Lemma get_or_create_table_same s root P f i : tree_wf s root -> node s root P = Some f -> (length P <= 2)%nat ->
  0 <= i < 512 -> (has (ent s f i) PAGE_PRESENT = true -> is_Some (next (length P) (ent s f i))) ->
  wp (get_or_create_table f i true) (fun r s' => same s s' root /\ cr3 s' = cr3 s /\
    (r = 0 \/ (r <> 0 /\ node s' root (i :: P) = Some r))) s.
Proof.
  intros Hwf HP Hl Hi Hsome. pose proof (tw_tab _ _ Hwf P f ltac:(lia) HP) as Htab.
  unfold get_or_create_table. wstep. apply wp_rd; [done..|].
  destruct (has (ent s f i) PAGE_PRESENT) eqn:E; cbn [negb]; cbv iota.
  - specialize (Hsome eq_refl). pose proof (user_bit_same s root P f i Hwf HP Hl Hi Hsome) as Hsame.
    wstep. apply wp_wr; [done..|]. wstep. apply wp_rd; [by apply has_table_upd|done|]. wstep.
    rewrite ent_upd_eq, frame_or_user by done.
    split; [done|]. split; [done|]. right. destruct Hsame as (Hwf' & _ & Hn).
    assert (node s root (i :: P) = Some (frame_of (ent s f i))) as Hnode.
    { cbn [node]. rewrite HP. cbn [mbind option_bind]. destruct Hsome as [t Ht]. rewrite Ht. revert Ht. unfold next.
      rewrite E. by destruct (_ && _); [|intros [= <-]]. }
    apply Hn in Hnode; [|simpl; lia]. split; [|done].
    destruct (tw_held _ _ Hwf' (i :: P) _ ltac:(simpl; lia) Hnode) as [[??] _]. lia.
  - wstep. apply wp_pmm_alloc; [apply Hwf| |].
    + rewrite Z.eqb_refl. wstep. split; [by apply same_refl|]. by split; [|left].
    + intros n h Hn Hfree Hpa Hiff. destruct (Z.eqb_spec n 0); [destruct Hn; lia|].
      wstep. apply wp_wr; [done..|]. wstep. apply wp_modify. wstep.
      set (e := paddr_to_entry n _).
      assert (next (length P) e = Some n) as Hset by by apply next_paddr.
      destruct (install_wf s root f i n e P h (fun _ => 0) Hwf HP Hl Hi Hn Hfree Hpa Hiff
        (next_absent _ _ E) Hset ltac:(done)) as (Hent & Hch & Hwf' & Hnode & Hkeep).
      pose proof (free_fresh s root n Hwf Hfree) as Hfr.
      split; [|by split; [|right]]. split; [done|]. split; [|done].
      intros i0 j0 k0 l0. destruct (decide ((i :: P) `suffix_of` [l0; k0; j0; i0])) as [Hs|Hs].
      * rewrite (xlate_blank s root P f i i0 j0 k0 l0 Hl HP Hs (or_introl E)).
        apply (xlate_blank _ root P f i i0 j0 k0 l0 Hl (Hkeep P f ltac:(lia) HP) Hs). right. exists n. split.
        { by rewrite Hent. }
        intros x. destruct (decide (0 <= x < 512)); [by rewrite ent_filled_eq|by rewrite ent_filled_out].
      * apply (xlate_changed s _ root f i n P); (done || lia).
Qed.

_WORK REQUIRED_: Line count for the string "Hiff": work it out from the records above and reply with the number alone.

_EXERCISE OUTPUT_: 2